The regulations also draw a distinction between treatment limitations and classify treatment limitations as either quantitative or non-quantitative treatment limitations. Quantitative treatment limitations are numerical and include visit limits and day limits. Nonquantitative treatment limitations are categorized. Examples of nonquantatitive treatment limitations include, but are not limited to: (1) the use of medical management standards to limit or exclude benefits based on medical necessity or medical appropriateness; (2) exclusions based upon the failure to complete a course of treatment; and (3) pre-authorization. In general, a group health plan cannot impose a nonquantitative treatment limitation to any classification of mental health or substance use benefits unless the nonquantitative limitation is comparable to and is applied no more stringently than those governing medical and surgical benefits.
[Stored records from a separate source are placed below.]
(* ===== verification/Prelude.v ===== *)
(** * Verification of the Goblin King control plane

    Goblin King ([src/src/goblin_king]) runs small workloads, "goblins".  A control
    plane keeps jobs, runs, schedules, events, identities and a shared directory of
    goblins in one SQLite store; schedulers claim due jobs under a lease, prove a
    worker image before they run it, execute one attempt in a container, on Docker or
    on Kubernetes, and settle the job and its run; an HTTP API submits, observes, hosts
    notebook services and relays to them.  This library models that program as Rocq
    functions on explicit state and proves what makes it correct.

    ** How the program is modelled

    A Python call that reads and writes a state [S] is [M S A]: a function from a
    state to a state and a [result], a value or the exception it raised.  What was
    written before a [raise] stays, unless the call is a transaction ([atomic], for
    [with engine.begin()]).  A component's operations work on its own state; a
    [lens] and [zoom] run them inside a larger one.  Tables are [gmap]s from the
    primary key to the row, a row is the record it was written from ([StoreRows] proves
    that columns keep it), timestamps are microseconds since 1970 in UTC, integers are
    unbounded as in Python, strings are the bytes of their UTF-8 encoding, and the
    readings of clocks, UUIDs and random tokens are streams indexed by how often they
    were read.  Blanks and line ends are Python's, and the case of a project's name is a
    table of [Env]; elsewhere patterns and case are those of ASCII, and URLs hold no control
    characters.  SQL sorting is any function that returns a sorted permutation
    ([Sqlite]), as the order of ties is not documented.  What is outside the repository -
    container engines, clusters, Redis, the network, files, libraries - is a class of
    calls that may answer or raise anything, on any state; where the code relies on a
    documented behaviour, a class of laws states it.  Coroutines that interleave are step
    relations ([Drain], [WebSockets]).

    ** The files

    Shared: [Prelude] (this file: the monad, exceptions, lenses, JSON, tables, and the
    reasoning about calls: [Preserves], [Within], [Raises], [triple]); [CausalTime]
    (causal_time.py); [Contracts] (contracts.py: the typed records, status literals and
    validators); [Text], [Paths], [PyValues], [Urls], [Quoting], [Base64] (what the code
    uses of Python's strings, paths, conversions, URLs and encodings, with their round
    trips); [Polling] (loops that wait, with fuel); [Containers] (container_logs.py,
    runtime_helpers.py, worker_environment.py, docker_runtime_paths.py).

    The store (store.py and its modules): [Migrations] (store_schema.py,
    store_migrations.py and the attempts of a start), [StoreRows] (store_rows.py: rows and
    records), [EventStore] (events, heartbeats, the bus of events.py), [JobStore] and
    [JobLifecycle] (jobs, runs, store_run_lifecycle.py, and the life of a job whoever
    calls in whatever order), [RecordStore] (the plain tables), [Repository] (the
    directory's catalog and the abstract catalog it refines), [Cleanup] (the deletion of
    history), [Delivery] (event_delivery.py: the log on a Redis Stream).

    Running goblins: [ResourcePolicies] (resource_policies.py), [Registry] (registry.py,
    workers.py, metadata.py), [Project] (project.py), [World] (the tables and the process as
    one state), [Validation] (validation.py, versions.py), [Scheduler] (scheduler.py,
    scheduler_failures.py, scheduler_leases.py, runtime.py), [Fanout] (fanout.py);
    [Attempts], [Gate], [Schedules], [Claims]: what the scheduler guarantees.

    Containers: [WorkerChannel], [DockerRuntime] (runtime.py), [KubeSettings],
    [KubeManifest], [KubeRuntime] (the kubernetes_*.py modules), [KubeArtifacts] and
    [KubeForwarder] (kubernetes_artifacts.py, kubernetes_result_forwarder.py),
    [KubeValidation] (kubernetes_validation.py), [RunEvents] (run_events.py),
    [NotebookServices] (notebook_services.py).

    The API (api.py and the api_*.py modules): [Auth] (auth.py), [Api] (the state and the
    gate), [ApiJobs], [ApiServices], [ApiDirectory], [ApiRuntimes] (services that are
    started and replaced), [ApiProxy] (HTTP and websocket proxies), [ApiFiles], [ApiAdmin]
    (reloads, promotions, termination.py, deployment.py), [ApiValidation], [Bundles]
    (directory_bundles.py); [ApiTenancy], [ApiIsolation], [ApiReview], [ApiSpecs]: what its
    handlers guarantee together.  [Drain] (service_websocket_drain.py) and [WebSockets]
    (service_websocket_proxy.py) are the coroutines behind a service.

    Around it: [NotebookClient] (notebooks.py: the client of a workbook), [DirectoryUi]
    (directory_ui.py: the browser's service), [Doctor] (doctor.py).

    ** What the theorems show

    - Attempts: while the lease lasts, and whatever the registry, the image, the container
      engine or the goblin's code returns or raises, the boundary of an attempt leaves the
      job unleased with its run finished, or stands back from a job that was cancelled
      ([attempt_boundary_settles]);
      a container runs only behind a stored proof of its image and source
      ([gate_requires_proof]); both container runtimes are what the scheduler assumes of
      its workers ([container_runtimes_tend]), and what the API and the doctor take for a
      proof is what opens the gate ([notebook_proof_opens_gate], [coverage_opens_gate]).
    - Jobs: an invariant of the tables, the legal history of a job, leases as mutual
      exclusion, the fencing of workers that lost their lease, one finalization per run
      ([JobLifecycle]); due schedules, claims, batches and retries.
    - Time and events: strictly increasing timestamps, a log whose sequence numbers and
      timestamps agree, and a stream that refines it whatever fails in between
      ([event_log_total_order], [stream_refines_log]); a run's events reach a websocket in
      order and for its project only ([run_stream_ordered]).
    - The store's file: starting on an old file loses no row, and one undisturbed attempt
      among the ten opens it ([startup_keeps_rows], [initialization_completes]); records
      read back as they were written ([store_rows_roundtrip]).
    - The directory: nothing is published without its review, over any history of HTTP
      requests, and only admins sign ([published_versions_signed]).
    - Tenants: over the requests of [ApiRequest], a caller who is no admin sees nothing of
      another project and changes none of its jobs, schedules, services, entries and
      versions ([tenant_isolation], which says what it leaves out).
    - Containers: the restricted profile of a Pod, the deletion of what a run creates,
      the bytes that are retained, waits that end ([KubeManifest], [KubeRuntime],
      [KubeArtifacts], [KubeForwarder], [KubeValidation]).
    - Services: a failed start keeps the old service, a finished one retires it exactly
      once, a relay opens only behind its gate and forwards what it was given
      ([ApiRuntimes], [Drain], [ApiProxy], [WebSockets]).
    - Clients: a workbook's token goes to no other host, its requests reach the route they
      name and its waits end ([NotebookClient]); a browser's call is forwarded with the
      token the Hub granted to its own session ([DirectoryUi]).
    A theorem over all interleavings of store operations quantifies over lists of
    operations, each one transaction; inside an attempt, what others do to the store
    happens in the calls of the classes.

    ** Parameters and their laws

    [Env] (clocks, UUIDs), [Sqlite] (sorting), [Crypto], [Jwt], [Hub], [Pydantic], [Floats],
    [Quantities], [Imports], [CronParser], [IsoFormat] (libraries); [Host], [Workers],
    [DockerEngine], [KubeCluster], [WorkerChannel], [ServiceHost], [ArtifactSource],
    [ForwarderHost], [TerminationHost], [DirectoryRuntime] (containers and clusters);
    [RedisStream], [RunEventRedis] (Redis); [HttpProbe], [ProxyHost], [NotebookHost],
    [UiHost] (HTTP); [FileHost], [BundleReaders], [ProjectFiles], [DiscoveryLoader],
    [DoctorHost], [Startup] (files, commands, other processes).  Laws are classes of their
    own: [HostWithin], [WorkersTend], [EngineWithin], [ClusterWithin] and [ChannelWithin] say
    that a call leaves a leased job to its scheduler, [TimePasses], [HostSleeps] and
    [Sleeps] that sleeping takes its time, [RedisLaws] and [RunEventLaws] what the commands
    are documented to do, [Cooperative] that other processes migrate the same way,
    [KillsByLabel] and [SameEngine] what Docker filters by and which engine is asked.  Every
    theorem that assumes a law has an instance with concrete parameters.

    ** Fuel and bounds

    The scheduler's outer loop, the lease renewal and the rounds of an event websocket are
    functions of a number of iterations, as their code runs until it is stopped.  Waits
    ([poll], [wait_loop], [wait_turns]) and the copying of a file ([copy_loop]) take fuel;
    theorems show that one turn per interval of the timeout, or one per chunk of the bytes
    that may be read, is enough.  A start makes ten attempts, as its code does.  Everything
    else is structural recursion.

    ** What is not modelled

    The command line (cli.py, cli_support.py: parsing arguments and printing around
    operations modelled here), project templates (templates.py: rendering literal texts),
    demonstrations and smoke tests (demo.py but for its project check, smoke.py), JSON files
    and file modes (jsonio.py, artifact_storage.py), the JupyterHub server extension
    (jupyter_directory.py), the browser's own code, charts and sample workers (other
    languages), the assembly of the FastAPI application (parsing of requests is
    FastAPI's and Pydantic's), health and metrics pages, and the construction of API
    clients.  Reading settings from files is outside; they are the values read.  The
    catalog's calls read outside the transaction that writes; two callers interleaving
    between the read and the write of one call are not modelled, nor is a coroutine
    cancelled from outside. *)

From Stdlib Require Export ZArith Lia.
From Stdlib Require Import Ascii.
From stdpp Require Export base option list gmap strings pretty sorting relations.
From stdpp Require Export tactics numbers.
Export list_basics.list list_relations.list list_monad.list list_misc.list.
The regulations also provide a threshold for MHPAEA’s “predominant” and “substantially all” requirements. The “predominant” level of a type of either financial requirement or a treatment limitation is the level that applies to more than one-half of medical and surgical benefits subject to the financial requirement or quantitative treatment limitation in that classification. And, the “substantially all” criteria is met if a financial requirement or quantitative treatment limitation applies to at least two-thirds of the medical and surgical benefits in that classification.
Are there exemptions?
MHPAEA does not apply to employers with 50 or fewer employees. MHPAEA also contains a “cost exemption.” Under the cost exemption, if a group health plan sponsor demonstrates that compliance with MHPAEA increases claims by at least 2 (two) percent in the first year (one percent in subsequent years), the sponsor may request an exemption. The sponsor cannot claim this exemption unless the plan has complied with MHPAEA for at least the first six months of the plan year and an actuary certifies the increase in actual costs under the plan. In addition, the plan sponsor must satisfy certain notice requirements and can claim the exemption only for alternating plan years.
Failure to comply with MHPAEA results in the imposition of excise taxes. The amount is generally $100 per affected beneficiary for each day of non-compliance. A group health plan that fails to comply with MHPAEA must self-report the violation on IRS Form 8928.